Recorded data
####

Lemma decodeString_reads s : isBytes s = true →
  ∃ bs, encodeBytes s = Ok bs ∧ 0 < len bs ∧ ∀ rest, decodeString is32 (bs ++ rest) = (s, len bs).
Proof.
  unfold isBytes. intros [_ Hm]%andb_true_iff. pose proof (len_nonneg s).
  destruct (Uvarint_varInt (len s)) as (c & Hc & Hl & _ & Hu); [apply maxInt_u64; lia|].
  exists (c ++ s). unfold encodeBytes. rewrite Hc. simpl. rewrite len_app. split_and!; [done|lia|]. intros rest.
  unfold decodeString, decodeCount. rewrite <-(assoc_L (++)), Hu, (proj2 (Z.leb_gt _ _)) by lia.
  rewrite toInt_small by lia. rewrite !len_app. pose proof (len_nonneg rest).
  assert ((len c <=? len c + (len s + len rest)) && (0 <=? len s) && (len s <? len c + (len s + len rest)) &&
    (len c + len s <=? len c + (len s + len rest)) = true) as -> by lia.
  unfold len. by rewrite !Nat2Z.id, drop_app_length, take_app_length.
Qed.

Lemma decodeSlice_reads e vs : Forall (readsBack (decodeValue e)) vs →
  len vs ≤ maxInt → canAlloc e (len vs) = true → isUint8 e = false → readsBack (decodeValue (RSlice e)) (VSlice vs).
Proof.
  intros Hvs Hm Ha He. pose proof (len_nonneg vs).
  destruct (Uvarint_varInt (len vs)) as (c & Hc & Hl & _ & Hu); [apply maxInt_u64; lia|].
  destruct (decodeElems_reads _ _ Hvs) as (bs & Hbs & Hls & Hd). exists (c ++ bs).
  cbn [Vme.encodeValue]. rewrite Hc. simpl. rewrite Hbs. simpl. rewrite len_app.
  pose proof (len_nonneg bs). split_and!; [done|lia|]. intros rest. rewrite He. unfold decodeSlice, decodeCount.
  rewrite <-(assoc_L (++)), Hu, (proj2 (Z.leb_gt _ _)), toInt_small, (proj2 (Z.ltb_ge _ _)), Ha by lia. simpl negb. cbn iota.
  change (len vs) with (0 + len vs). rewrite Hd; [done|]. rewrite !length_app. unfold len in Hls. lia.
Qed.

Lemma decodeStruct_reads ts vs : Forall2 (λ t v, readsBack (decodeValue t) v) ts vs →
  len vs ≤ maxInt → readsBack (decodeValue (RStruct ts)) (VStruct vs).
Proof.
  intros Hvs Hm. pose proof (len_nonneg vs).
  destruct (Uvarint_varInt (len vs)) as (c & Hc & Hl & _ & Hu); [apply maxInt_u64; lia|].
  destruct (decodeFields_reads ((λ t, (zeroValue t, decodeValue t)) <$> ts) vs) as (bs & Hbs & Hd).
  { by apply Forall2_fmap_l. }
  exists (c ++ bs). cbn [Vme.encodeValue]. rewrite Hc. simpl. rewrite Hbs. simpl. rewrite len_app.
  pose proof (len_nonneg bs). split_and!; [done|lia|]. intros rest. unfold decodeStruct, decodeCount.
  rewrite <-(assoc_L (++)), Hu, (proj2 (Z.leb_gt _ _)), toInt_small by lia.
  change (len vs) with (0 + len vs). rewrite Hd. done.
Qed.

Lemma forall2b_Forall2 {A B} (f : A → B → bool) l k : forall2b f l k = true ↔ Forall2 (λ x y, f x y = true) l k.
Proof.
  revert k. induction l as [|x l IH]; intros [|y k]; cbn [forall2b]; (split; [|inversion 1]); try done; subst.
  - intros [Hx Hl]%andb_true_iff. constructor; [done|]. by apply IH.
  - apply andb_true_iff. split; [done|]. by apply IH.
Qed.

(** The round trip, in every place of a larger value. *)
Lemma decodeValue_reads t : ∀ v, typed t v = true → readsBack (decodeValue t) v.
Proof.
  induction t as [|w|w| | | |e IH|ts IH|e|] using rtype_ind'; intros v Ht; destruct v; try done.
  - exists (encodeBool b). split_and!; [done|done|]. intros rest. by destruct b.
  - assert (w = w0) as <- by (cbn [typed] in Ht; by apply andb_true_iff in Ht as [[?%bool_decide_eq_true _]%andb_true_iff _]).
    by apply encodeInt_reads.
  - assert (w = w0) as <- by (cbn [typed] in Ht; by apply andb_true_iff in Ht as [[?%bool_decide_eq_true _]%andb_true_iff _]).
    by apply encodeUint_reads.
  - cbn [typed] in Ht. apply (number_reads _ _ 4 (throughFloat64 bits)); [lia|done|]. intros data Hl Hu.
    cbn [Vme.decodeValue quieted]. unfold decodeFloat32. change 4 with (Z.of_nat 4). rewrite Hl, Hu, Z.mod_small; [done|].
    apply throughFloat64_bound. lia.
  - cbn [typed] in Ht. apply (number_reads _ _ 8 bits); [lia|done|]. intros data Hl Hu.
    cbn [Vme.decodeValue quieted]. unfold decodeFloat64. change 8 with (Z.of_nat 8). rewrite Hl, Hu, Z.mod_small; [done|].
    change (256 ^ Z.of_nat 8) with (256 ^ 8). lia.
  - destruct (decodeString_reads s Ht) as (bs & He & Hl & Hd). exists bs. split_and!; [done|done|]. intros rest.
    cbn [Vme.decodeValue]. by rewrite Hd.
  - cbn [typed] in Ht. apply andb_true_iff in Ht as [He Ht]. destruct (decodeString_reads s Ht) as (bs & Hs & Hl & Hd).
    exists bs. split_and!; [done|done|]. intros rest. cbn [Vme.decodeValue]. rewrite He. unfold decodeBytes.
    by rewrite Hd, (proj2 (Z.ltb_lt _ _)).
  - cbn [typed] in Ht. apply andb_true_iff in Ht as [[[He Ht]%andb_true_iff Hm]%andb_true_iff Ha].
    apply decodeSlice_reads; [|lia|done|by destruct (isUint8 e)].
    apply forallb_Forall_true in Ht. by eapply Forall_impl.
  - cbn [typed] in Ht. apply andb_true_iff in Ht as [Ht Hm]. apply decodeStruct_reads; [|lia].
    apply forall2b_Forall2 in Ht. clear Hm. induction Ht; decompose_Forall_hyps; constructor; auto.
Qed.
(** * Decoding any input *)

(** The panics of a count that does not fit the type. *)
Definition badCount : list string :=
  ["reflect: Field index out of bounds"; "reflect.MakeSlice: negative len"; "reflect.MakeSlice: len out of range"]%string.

####

Reprint the data above from the opening line to the line holding "unfold isBytes. intros", inclusive, and nothing else.

ANSWER SPACE:
Lemma decodeString_reads s : isBytes s = true →
  ∃ bs, encodeBytes s = Ok bs ∧ 0 < len bs ∧ ∀ rest, decodeString is32 (bs ++ rest) = (s, len bs).
Proof.
  unfold isBytes. intros [_ Hm]%andb_true_iff. pose proof (len_nonneg s).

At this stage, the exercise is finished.